## [Prompt]
Print exactly, and only, the lines running from the line containing "elem :: rest =>" through the end of the records below.
Records below:
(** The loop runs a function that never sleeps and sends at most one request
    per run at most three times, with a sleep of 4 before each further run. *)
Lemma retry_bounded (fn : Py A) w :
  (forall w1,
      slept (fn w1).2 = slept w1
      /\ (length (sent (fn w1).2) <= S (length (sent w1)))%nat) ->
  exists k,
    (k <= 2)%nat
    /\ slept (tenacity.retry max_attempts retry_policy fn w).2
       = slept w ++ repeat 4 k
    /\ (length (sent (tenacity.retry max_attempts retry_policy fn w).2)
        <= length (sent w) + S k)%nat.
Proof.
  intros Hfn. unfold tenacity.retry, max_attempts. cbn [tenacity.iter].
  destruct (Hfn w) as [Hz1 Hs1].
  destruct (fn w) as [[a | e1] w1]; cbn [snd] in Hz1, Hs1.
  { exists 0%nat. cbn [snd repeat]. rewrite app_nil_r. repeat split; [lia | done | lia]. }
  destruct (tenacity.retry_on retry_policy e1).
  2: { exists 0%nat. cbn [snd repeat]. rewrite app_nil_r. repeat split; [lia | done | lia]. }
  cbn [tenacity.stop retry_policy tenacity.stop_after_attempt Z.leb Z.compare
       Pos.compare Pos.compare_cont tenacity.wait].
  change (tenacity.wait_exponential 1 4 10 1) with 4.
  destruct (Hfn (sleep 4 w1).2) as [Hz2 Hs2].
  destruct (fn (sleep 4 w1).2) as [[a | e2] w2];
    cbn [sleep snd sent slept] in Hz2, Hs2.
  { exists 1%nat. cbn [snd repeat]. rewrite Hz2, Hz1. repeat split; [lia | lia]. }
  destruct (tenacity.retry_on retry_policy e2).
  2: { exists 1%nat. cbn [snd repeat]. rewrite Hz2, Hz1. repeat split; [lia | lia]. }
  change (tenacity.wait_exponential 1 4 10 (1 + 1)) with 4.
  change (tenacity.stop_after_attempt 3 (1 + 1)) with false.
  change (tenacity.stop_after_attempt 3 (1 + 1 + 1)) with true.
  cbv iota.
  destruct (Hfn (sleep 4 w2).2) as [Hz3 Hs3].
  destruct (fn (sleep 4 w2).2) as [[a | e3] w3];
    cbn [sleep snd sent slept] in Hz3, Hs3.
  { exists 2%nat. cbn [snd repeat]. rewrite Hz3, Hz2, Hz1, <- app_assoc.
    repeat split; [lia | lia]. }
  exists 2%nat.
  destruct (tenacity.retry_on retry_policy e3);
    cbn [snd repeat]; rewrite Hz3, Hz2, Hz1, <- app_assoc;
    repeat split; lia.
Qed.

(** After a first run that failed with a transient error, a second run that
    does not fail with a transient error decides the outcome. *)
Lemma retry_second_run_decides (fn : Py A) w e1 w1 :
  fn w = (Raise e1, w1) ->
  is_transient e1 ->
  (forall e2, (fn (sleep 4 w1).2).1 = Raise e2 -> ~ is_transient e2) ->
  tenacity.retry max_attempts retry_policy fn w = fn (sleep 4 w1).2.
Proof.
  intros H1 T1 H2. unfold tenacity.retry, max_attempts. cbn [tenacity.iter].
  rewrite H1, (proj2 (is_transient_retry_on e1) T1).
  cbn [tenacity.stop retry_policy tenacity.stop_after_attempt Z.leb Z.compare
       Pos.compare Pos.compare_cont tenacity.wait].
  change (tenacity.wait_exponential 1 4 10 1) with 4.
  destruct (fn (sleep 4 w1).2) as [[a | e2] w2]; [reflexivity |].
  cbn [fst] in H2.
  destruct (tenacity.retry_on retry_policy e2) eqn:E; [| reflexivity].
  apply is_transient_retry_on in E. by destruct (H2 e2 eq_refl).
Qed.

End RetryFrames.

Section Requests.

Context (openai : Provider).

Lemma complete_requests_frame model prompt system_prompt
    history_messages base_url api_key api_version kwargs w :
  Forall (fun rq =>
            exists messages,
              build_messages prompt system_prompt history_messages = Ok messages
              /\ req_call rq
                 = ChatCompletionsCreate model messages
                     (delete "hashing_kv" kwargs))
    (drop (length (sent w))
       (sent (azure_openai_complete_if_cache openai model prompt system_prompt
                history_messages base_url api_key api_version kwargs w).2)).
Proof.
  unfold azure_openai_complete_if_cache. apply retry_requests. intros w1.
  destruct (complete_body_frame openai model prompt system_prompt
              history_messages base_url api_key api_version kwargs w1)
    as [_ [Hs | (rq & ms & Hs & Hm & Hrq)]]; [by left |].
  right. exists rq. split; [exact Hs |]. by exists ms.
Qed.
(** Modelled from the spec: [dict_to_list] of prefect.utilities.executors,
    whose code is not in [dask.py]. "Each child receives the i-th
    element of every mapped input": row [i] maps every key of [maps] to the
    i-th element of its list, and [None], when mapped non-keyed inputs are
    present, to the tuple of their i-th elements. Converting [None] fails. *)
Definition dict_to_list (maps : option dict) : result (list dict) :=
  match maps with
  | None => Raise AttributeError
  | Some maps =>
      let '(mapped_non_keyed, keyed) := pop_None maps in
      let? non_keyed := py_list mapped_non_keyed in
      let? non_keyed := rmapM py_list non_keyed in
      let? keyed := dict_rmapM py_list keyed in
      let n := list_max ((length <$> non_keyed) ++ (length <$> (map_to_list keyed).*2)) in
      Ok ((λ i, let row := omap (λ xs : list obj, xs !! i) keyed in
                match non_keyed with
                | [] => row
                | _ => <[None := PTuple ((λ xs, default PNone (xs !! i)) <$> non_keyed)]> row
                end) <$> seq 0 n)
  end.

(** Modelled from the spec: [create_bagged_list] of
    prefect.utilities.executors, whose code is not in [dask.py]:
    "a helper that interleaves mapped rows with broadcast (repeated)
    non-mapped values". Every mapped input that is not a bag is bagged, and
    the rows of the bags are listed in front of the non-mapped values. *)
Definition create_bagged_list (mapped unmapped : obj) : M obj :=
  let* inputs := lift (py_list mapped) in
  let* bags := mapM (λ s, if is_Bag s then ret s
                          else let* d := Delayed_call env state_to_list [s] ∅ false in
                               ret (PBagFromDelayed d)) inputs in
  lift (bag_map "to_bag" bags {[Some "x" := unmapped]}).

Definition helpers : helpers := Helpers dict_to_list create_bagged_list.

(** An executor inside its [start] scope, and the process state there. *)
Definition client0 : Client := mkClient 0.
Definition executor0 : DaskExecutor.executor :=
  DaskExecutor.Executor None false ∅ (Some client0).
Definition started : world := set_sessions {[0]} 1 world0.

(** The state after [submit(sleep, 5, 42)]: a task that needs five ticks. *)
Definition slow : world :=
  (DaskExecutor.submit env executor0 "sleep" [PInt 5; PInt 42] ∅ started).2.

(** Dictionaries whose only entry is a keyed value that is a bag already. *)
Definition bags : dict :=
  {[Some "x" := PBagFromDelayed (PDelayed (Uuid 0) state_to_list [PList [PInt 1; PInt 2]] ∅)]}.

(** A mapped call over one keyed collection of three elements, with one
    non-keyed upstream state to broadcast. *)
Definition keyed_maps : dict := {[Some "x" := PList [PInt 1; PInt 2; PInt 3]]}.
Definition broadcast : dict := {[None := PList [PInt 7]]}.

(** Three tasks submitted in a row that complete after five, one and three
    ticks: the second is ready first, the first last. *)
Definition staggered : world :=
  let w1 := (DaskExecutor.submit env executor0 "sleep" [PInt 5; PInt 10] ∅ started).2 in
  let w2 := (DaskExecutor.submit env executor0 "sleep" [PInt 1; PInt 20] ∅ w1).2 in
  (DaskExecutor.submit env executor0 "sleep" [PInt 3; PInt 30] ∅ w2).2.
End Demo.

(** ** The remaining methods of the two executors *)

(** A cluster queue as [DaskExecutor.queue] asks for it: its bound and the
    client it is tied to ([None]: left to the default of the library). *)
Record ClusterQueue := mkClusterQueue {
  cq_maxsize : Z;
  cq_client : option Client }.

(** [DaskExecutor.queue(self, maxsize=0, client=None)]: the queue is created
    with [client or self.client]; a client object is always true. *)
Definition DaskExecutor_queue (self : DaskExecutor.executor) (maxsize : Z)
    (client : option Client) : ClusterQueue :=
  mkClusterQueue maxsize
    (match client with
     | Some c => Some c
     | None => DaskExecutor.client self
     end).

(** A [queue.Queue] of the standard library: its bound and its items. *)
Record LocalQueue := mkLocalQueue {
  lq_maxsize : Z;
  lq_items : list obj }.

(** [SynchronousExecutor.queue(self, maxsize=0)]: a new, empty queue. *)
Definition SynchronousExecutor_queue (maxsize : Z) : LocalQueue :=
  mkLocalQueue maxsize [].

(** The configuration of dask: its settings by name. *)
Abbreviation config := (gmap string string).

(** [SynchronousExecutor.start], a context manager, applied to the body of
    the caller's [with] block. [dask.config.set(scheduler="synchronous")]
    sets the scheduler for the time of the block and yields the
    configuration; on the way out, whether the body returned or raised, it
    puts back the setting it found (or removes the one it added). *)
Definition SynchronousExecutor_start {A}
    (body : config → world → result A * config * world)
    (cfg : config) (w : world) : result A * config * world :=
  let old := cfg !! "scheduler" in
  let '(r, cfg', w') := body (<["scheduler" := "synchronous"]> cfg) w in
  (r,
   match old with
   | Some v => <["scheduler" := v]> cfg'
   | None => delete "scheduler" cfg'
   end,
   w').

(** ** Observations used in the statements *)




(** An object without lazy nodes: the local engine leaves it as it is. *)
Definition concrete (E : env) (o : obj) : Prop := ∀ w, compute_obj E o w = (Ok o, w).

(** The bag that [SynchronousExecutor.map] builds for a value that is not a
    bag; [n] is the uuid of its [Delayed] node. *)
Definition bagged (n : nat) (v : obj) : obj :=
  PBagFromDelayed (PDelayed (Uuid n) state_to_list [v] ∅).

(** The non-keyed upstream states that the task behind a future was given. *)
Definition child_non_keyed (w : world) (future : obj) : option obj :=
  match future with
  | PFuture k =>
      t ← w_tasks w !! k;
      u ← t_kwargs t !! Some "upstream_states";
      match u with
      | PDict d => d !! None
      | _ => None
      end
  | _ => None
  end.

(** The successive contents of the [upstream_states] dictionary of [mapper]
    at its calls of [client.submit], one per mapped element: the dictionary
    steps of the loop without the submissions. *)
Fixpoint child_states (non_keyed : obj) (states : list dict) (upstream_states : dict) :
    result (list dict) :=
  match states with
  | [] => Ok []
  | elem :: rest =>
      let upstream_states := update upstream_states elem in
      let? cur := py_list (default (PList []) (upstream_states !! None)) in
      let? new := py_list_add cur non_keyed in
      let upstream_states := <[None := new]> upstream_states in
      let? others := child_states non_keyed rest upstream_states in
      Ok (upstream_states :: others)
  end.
End of Records.
## [Solution to this problem]
  | elem :: rest =>
      let upstream_states := update upstream_states elem in
      let? cur := py_list (default (PList []) (upstream_states !! None)) in
      let? new := py_list_add cur non_keyed in
      let upstream_states := <[None := new]> upstream_states in
      let? others := child_states non_keyed rest upstream_states in
      Ok (upstream_states :: others)
  end.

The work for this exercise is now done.